This is Tuesday, so I am joining in the Thankful
Tuesday party over at Micha Boyett’s blog, Mama: Monk .
Last night, as I was trying hard to wrestle specific thankfulness from this
week on my walk up the street to my Monday night meditation group, I picked up
some colourful fall leaves to lay on the table with the candle. I could, I
thought, be thankful about these leaves, that we live in a region where seasons
change and leaves fall. But I don’t feel particularly thankful (or not thankful
for that matter) about these particular leaves. And, besides, this being 31 for
21, I wanted to write about Down syndrome, about the little things in this
week, in this week in Jessie’s life that I am grateful for. But it was hard to
feel thanks having left the house in what my mother would call a “snit.”
Because anger and frustration taint thankfulness and turn it into a snarky kind
of adolescent “oh-yea-like-as-if” attitude that transforms any feelings of
natural gratitude into practiced disdain.

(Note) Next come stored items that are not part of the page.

(** * Further properties *)

(** ** The two revisions *)

Lemma forget_step (c : Config) (e : Event) :
  forget_config (step c e) = Legacy.step (forget_config c) e.
Proof.
  destruct c as [st fe su rd infl cl]. destruct e; simpl.
  - destruct fe; [|done]. unfold fetchInitialPosts, Legacy.fetchInitialPosts. simpl.
    by destruct (Response.data r), (Response.error r).
  - by destruct su.
  - done.
  - destruct file as [f|]; [|done]. rewrite handleFileChange_some.
    unfold Legacy.handleFileChange. by destruct (startsWith _ _).
  - destruct rd; [done|]. by destruct result.
  - done.
  - unfold onChange. by destruct (truthy_or_null _).
  - unfold handleSubmit, Legacy.handleSubmit. simpl.
    destruct (negb (truthy (trim (message st))) && negb (present (selectedFile st)));
      [done|].
    destruct (MAX_CHARACTERS <? length (message st))%nat; [done|].
    by destruct (selectedFile st).
  - destruct (take_upload infl) as [[m rest]|]; [|done].
    by destruct o as [[d|msg]|].
  - destruct (take_create infl) as [rest|]; [|done]. by destruct o.
Qed.

(** X1. Forgetting the [error] cell turns every run of the page into the
    run of its earlier revision on the same events: the cell was added
    without changing what any handler does to the feed, the draft,
    [isSubmitting], the suspended submissions or the gateway calls. *)
Theorem forget_run (es : list Event) (c : Config) :
  forget_config (run c es) = Legacy.run (forget_config c) es.
Proof.
  revert c. induction es as [|e es IH]; intros c; [done|].
  change (run c (e :: es)) with (run (step c e) es).
  change (Legacy.run (forget_config c) (e :: es))
    with (Legacy.run (Legacy.step (forget_config c) e) es).
  by rewrite IH, forget_step.
Qed.

(** ** Acceptance of a submission *)

Lemma forallb_false_iff (f : N -> bool) (s : jsstring) :
  forallb f s = false <-> exists c, c ∈ s /\ f c = false.
Proof.
  induction s as [|d s IH]; simpl.
  - split; [done|]. intros (c & Hc & _). by apply not_elem_of_nil in Hc.
  - rewrite andb_false_iff, IH. split.
    + intros [Hd | (c & Hc & Hf)]; [exists d|exists c]; split; try done;
        [by left|by right].
    + intros (c & Hc & Hf). apply elem_of_cons in Hc as [-> | Hc]; [by left|].
      right. eauto.
Qed.

Lemma rejected_false_iff (st : State) :
  rejected st = false <->
  ((exists c, c ∈ message st /\ isWhiteSpace c = false) \/ is_Some (selectedFile st))
  /\ (length (message st) <= 280)%nat.
Proof.
  unfold rejected. rewrite orb_false_iff, andb_false_iff, !negb_false_iff, Nat.ltb_ge.
  rewrite <- forallb_false_iff.
  assert (Ht : truthy (trim (message st)) = true <->
               forallb isWhiteSpace (message st) = false).
  { pose proof (trim_falsy_iff (message st)) as H.
    destruct (truthy _), (forallb _ _); intuition congruence. }
  rewrite Ht. unfold MAX_CHARACTERS.
  assert (Hp : present (selectedFile st) = true <-> is_Some (selectedFile st)).
  { destruct (selectedFile st); simpl; split; eauto; try done; by intros [? ?]. }
  rewrite Hp. tauto.
Qed.

(** X2. [handleSubmit] goes on to the gateway exactly when the message has
    a character that is not white space or a file is selected, and the
    message has at most 280 code units; it then sets [isSubmitting], clears
    the error, touches nothing else, and its first call is the upload of
    the selected file, or, without a file, [createPost] with the message
    and no image. A file with an empty message is accepted. *)
Theorem handleSubmit_accepts_iff (st : State) (now : N) :
  (is_Some (handleSubmit now st).2 <->
     ((exists c, c ∈ message st /\ isWhiteSpace c = false) \/ is_Some (selectedFile st))
     /\ (length (message st) <= 280)%nat)
  /\ (forall call k, (handleSubmit now st).2 = Some (call, k) ->
        (handleSubmit now st).1 = setError None (setIsSubmitting true st)
        /\ match selectedFile st with
           | Some f => call = CallUploadImage f (fileName now f)
                       /\ k = AwaitUpload (message st)
           | None => call = CallCreatePost (message st) None /\ k = AwaitCreate
           end).
Proof.
  rewrite <- rejected_false_iff. destruct (rejected st) eqn:Hr.
  - rewrite (handleSubmit_rejected now st Hr). simpl. split.
    + split; [by intros [? ?]|done].
    + done.
  - rewrite (handleSubmit_accepted now st Hr). simpl. split.
    + split; eauto.
    + intros call k [= H]. split; [done|]. by destruct (selectedFile st); simplify_eq.
Qed.

Example image_only_accepted :
  handleSubmit 7 image_only =
    (setIsSubmitting true image_only,
     Some (CallUploadImage photo (js "7-cat.png"), AwaitUpload [])).
Proof. reflexivity. Qed.

(** X3. The Share button and the handler agree: the button is enabled
    exactly when no submission is running and [handleSubmit] would go on to
    the gateway. *)
Theorem button_agrees_with_handler (st : State) (now : N) :
  submit_disabled st = false <->
  isSubmitting st = false /\ is_Some (handleSubmit now st).2.
Proof.
  rewrite submit_disabled_false. destruct (rejected st) eqn:Hr.
  - rewrite (handleSubmit_rejected now st Hr). simpl.
    split; [by intros [_ ?]|]. by intros [_ [? ?]].
  - rewrite (handleSubmit_accepted now st Hr). simpl. split; intros [? _]; eauto.
Qed.

(** X4. The countdown is 280 minus the length of the message; when it is
    negative the Share button is disabled and [handleSubmit] returns
    without a call and without a change, file or not. *)
Theorem negative_countdown_blocks (st : State) (now : N) :
  (remaining st < 0)%Z ->
  (length (message st) > 280)%nat
  /\ submit_disabled st = true
  /\ handleSubmit now st = (st, None).
Proof.
  intros H. assert (Hlen : (280 < length (message st))%nat).
  { unfold remaining, MAX_CHARACTERS in H. lia. }
  split; [lia|]. split; [by apply negative_countdown_disables|].
  apply handleSubmit_rejected. unfold rejected. apply orb_true_iff. right.
  by apply Nat.ltb_lt.
Qed.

The cause of my snit was having to leave the house
without having eaten. The root cause was Jessie not having prepared dinner on
time. She was on dinner duty and got the rice on and the oven heating up for
the salmon, but then got distracted on her computer watching TV shows on
YouTube and didn’t end up either turning the rice off or putting the salmon in
before I left. I was, well, mightily pissed off. And I let her know it. That
here she was wanting to up her independence skills in preparation for moving
out, but she repeatedly forgets to finish what she is doing. That she thinks
that I will do it for her and pick up the pieces, that she can just leave
things cooking and think nothing will happen, that her desire to watch TV
trumps anything else going on in the house, that . . . etc. I do
that sometimes. I rant and come at describing the problem from every conceivable
angle, bombarding her in my attempt to find one way that will hit home with
her. Make her see the error of her ways! (oh yes, I am very good at being right
and annoyingly self-righteous, I am THAT mother!)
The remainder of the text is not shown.